On my part, besides thoroughly enjoying two months of engrossing
game of cricket, I have drawn some key inputs for investment strategy purpose
from this tour.
Pujara vs Pant debate is
meaningless
One of the prominent topics of discussions, before final day of
the Brisbane test, was the “slow” batting of Cheteshawar Pujara; though the
victory at Gabba ended this debate with tins of praise being heaped on Pujara
for his grit and resilience. A loss or draw at Gabba might have seen strong
criticism of Pujara.
On the other hand, Rishabh Pant, who has been consistently the
target of critics for his irresponsible batting, was praised as true successor
of Dhoni - A great finisher and match winner.
I find nothing new in this discussion and criticism. Players
like K. Srikkanth, Virendra Sehwag, Yuvraj Singh, Kaluwitharana, Shahid Afridi,
etc. have always faced this kind of criticism. The fact is that competitive
cricket needs to strike a balance between entertainment and classical game. For
every Gavaskar a Srikkanth; for every Tendulkar & Dravid, Sehwag &
Yuvraj; and for every Jayasuriya a Kaluwitharana is needed. The balance between
classical techniques and aggressive innovation is consistently leading to
evolution of the game and keeping the interest of spectator alive.
Applying this analogy to investment strategy, we must understand
that constructing an investment portfolio is like making a cricket team. The
portfolio must strike a balance between safety, liquidity and returns. While
anchoring the portfolio with consistent compounders, investors must keep trying
the new businesses which could be potential winners due to their innovative
methods and technology. Of course the failure rate in this endeavour will be
high, but one winner will more than compensate for these failures and enhance
overall portfolio return.
Just to illustrate, HUL played a Pujara for 10yr (2001-2010);
ITC is playing the same game for past seven years; and RIL played it for six
years (2011-2016). For these, the balance was provided by the likes of Bajaj
Finance, Page Industries, Divis Lab, Eicher Motors, Havells, HCL Tech, PI
Industries etc. Many rising stars though failed to live upto the expectations,
e.g., IDFC First Bank, DHFL, Yes Bank, JP Associates, Suzlon, etc.
One pertinent question here would be what should be the
proportion of Pujara’s and Pant’s in a balanced investment portfolio!

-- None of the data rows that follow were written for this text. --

(** * Sliding-window request limiter (internal/middleware/rate_limit.go)

    A shallow embedding of [rateLimiter], [newRateLimiter], [allow] and one
    cycle of the [cleanup] reaper, and the properties of the limiter that
    follow from the code.

    Modelling choices.
    - [time.Time] and [time.Duration] are integer nanosecond counts ([Z]).
      [time.Now()] carries a monotonic reading, and [Add]/[After] work on it,
      so instants compare as integers.  The current instant, which the code
      reads with [time.Now()] under the mutex, is an argument [now].
    - [map[string][]time.Time] is [gmap string (list Z)]; a missing key reads
      as the nil slice, i.e. the empty list.
    - [int] is [Z]; [len] is [Z.of_nat (length _)].  Arithmetic at the ends
      of the 64-bit range is not modelled.
    - The mutex serialises [allow] and the reaper, so an execution is a
      sequence of atomic steps; each step is a function on the limiter. *)

From stdpp Require Import gmap strings list fin_maps.
From Stdlib Require Import ZArith Lia Sorted.

Open Scope Z_scope.

(** What a call of a Go function can do: return a value, or panic. *)
Inductive outcome (A : Type) : Type :=
| Returns (a : A)
| Panics.
Arguments Returns {A} a.
Arguments Panics {A}.

(** ** Instants and durations *)

Module Time.

Definition Nanosecond : Z := 1.
Definition Millisecond : Z := 1000000 * Nanosecond.
Definition Second : Z := 1000 * Millisecond.
Definition Minute : Z := 60 * Second.

(** [t.Add(d)] *)
Definition Add (t d : Z) : Z := t + d.

(** [t.After(u)]: [t] is strictly later than [u]. *)
Definition After (t u : Z) : bool := u <? t.

(** [time.NewTicker(d)], as the standard library documents it: it panics
    unless [d] is greater than zero.  Only the panic matters here. *)
Definition NewTicker (d : Z) : outcome unit :=
  if d <=? 0 then Panics else Returns tt.

End Time.

(** ** The limiter *)

Record rateLimiter : Type := mkRateLimiter {
  requests : gmap string (list Z);
  limit : Z;
  window : Z
}.

(** [newRateLimiter]: the fields are stored as given; nothing is checked. *)
Definition newRateLimiter (limit0 : Z) (window0 : Z) : outcome rateLimiter :=
  Returns {| requests := ∅; limit := limit0; window := window0 |}.

(** The pruning loop shared by [allow] and [cleanup]:
    [for _, t := range requests { if t.After(windowStart) { append } }],
    started from [validRequests := []time.Time{}]. *)
Definition validRequests (windowStart : Z) (reqs : list Z) : list Z :=
  fold_left
    (fun valid t => if Time.After t windowStart then valid ++ [t] else valid)
    reqs [].

(** [rl.requests[key]], the nil slice when the key is absent. *)
Definition ledger (rl : rateLimiter) (key : string) : list Z :=
  default [] (requests rl !! key).

Definition store (rl : rateLimiter) (key : string) (ts : list Z) : rateLimiter :=
  {| requests := <[key := ts]> (requests rl);
     limit := limit rl;
     window := window rl |}.

(** [allow], called when the clock reads [now]: the limiter afterwards and
    the decision.  [- window rl] is Go's [-rl.window] for every window but
    [math.MinInt64], the one value at which Go's negation wraps. *)
Definition allow (rl : rateLimiter) (now : Z) (key : string)
  : rateLimiter * bool :=
  let windowStart := Time.Add now (- window rl) in
  let valid := validRequests windowStart (ledger rl key) in
  if limit rl <=? Z.of_nat (length valid)
  then (store rl key valid, false)
  else (store rl key (valid ++ [now]), true).

(** The body of [for key, requests := range rl.requests] in [cleanup]. *)
Definition cleanup_key (windowStart : Z)
    (m : gmap string (list Z)) (kv : string * list Z) : gmap string (list Z) :=
  let valid := validRequests windowStart kv.2 in
  if (length valid =? 0)%nat then delete kv.1 m else <[kv.1 := valid]> m.

(** One tick of the reaper, at clock reading [now].  The loop visits every
    entry of the map once; it only deletes or overwrites the entry it is
    visiting. *)
Definition cleanup_cycle (rl : rateLimiter) (now : Z) : rateLimiter :=
  let windowStart := Time.Add now (- window rl) in
  {| requests :=
       fold_left (cleanup_key windowStart)
                 (map_to_list (requests rl)) (requests rl);
     limit := limit rl;
     window := window rl |}.

(** [cleanup], run in its own goroutine: the ticker is created from
    [rl.window], then one cycle runs for each tick delivered so far. *)
Definition cleanup (rl : rateLimiter) (ticks : list Z) : outcome rateLimiter :=
  match Time.NewTicker (window rl) with
  | Panics => Panics
  | Returns _ => Returns (fold_left cleanup_cycle ticks rl)
  end.

(** ** Executions *)

(** A sequence of [allow] calls, each with the clock reading at the call. *)
Fixpoint calls (rl : rateLimiter) (cs : list (Z * string))
  : rateLimiter * list bool :=
  match cs with
  | [] => (rl, [])
  | (now, key) :: cs' =>
      let '(rl1, b) := allow rl now key in
      let '(rl2, bs) := calls rl1 cs' in
      (rl2, b :: bs)
  end.

(** Calls for one key at the given clock readings. *)
Definition calls_for (rl : rateLimiter) (key : string) (times : list Z)
  : rateLimiter * list bool :=
  calls rl (map (fun t => (t, key)) times).

(** Number of admitted calls. *)
Definition admitted (bs : list bool) : Z :=
  Z.of_nat (length (List.filter (fun b => b) bs)).

(** The steps that the mutex serialises. *)
Inductive event : Type :=
| Allow (now : Z) (key : string)
| Tick (now : Z).

Definition at_time (e : event) : Z :=
  match e with Allow now _ => now | Tick now => now end.

Definition step (rl : rateLimiter) (e : event) : rateLimiter :=
  match e with
  | Allow now key => (allow rl now key).1
  | Tick now => cleanup_cycle rl now
  end.

(** [reachable rl t]: [rl] results from a limiter built by [newRateLimiter]
    after steps taken at nondecreasing clock readings, the last reading being
    at most [t]. *)
Inductive reachable : rateLimiter -> Z -> Prop :=
| reach_new limit0 window0 rl t :
    newRateLimiter limit0 window0 = Returns rl ->
    reachable rl t
| reach_step rl t e t' :
    reachable rl t ->
    t <= at_time e ->
    at_time e <= t' ->
    reachable (step rl e) t'.

(** The limiter and the clock readings of the scenario in the
    specification: five requests per sixty seconds. *)
Definition scenario_limiter : rateLimiter :=
  {| requests := ∅; limit := 5; window := 60 * Time.Second |}.

Definition scenario_burst : list Z :=
  [0; 1 * Time.Millisecond; 2 * Time.Millisecond; 3 * Time.Millisecond;
   4 * Time.Millisecond; 5 * Time.Millisecond].

(** ** State predicates *)

(** Every stored timestamp was read from the clock no later than [t]. *)
Definition stamped_by (rl : rateLimiter) (t : Z) : Prop :=
  forall key ts, requests rl !! key = Some ts -> Forall (fun x => x <= t) ts.

(** Every stored ledger has at most [limit] entries, oldest first. *)
Definition bounded_sorted (rl : rateLimiter) : Prop :=
  forall key ts, requests rl !! key = Some ts ->
    Z.of_nat (length ts) <= limit rl /\ Sorted Z.le ts.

Well, for that one would need to sit with her/his investment
adviser and work this out.
36 all out and 325/7 on
fifth day Gabba pitch (January 2021) are both exceptions
On 19th December 2020, the fabled Indian batting line
up wilted under pressure and was all out for a mere 36 runs in Adelaide. One
month later on 19th January 2021, a much depleted team scored 325 on
the fifth day Gabba pitch facing infamous hostile Australian bowling. The both
performances are true but not normal. These kinds of performances do occur once
in a while, but cannot be key parameters for evaluating the standard of Indian
team.
The benchmark indices fell by 40% from peak in two months
(February-march 2020) and have risen over 90% in past 10 months. The sharp fall
and fast recovery, both are not normal conditions. These deep oscillations do
occur almost every 10year, but cannot be a key parameter for investment
strategy. Only a trading strategy can factor in these kinds of oscillations. As
such these are more relevant from risk management viewpoint of brokers and
lenders, rather than investors.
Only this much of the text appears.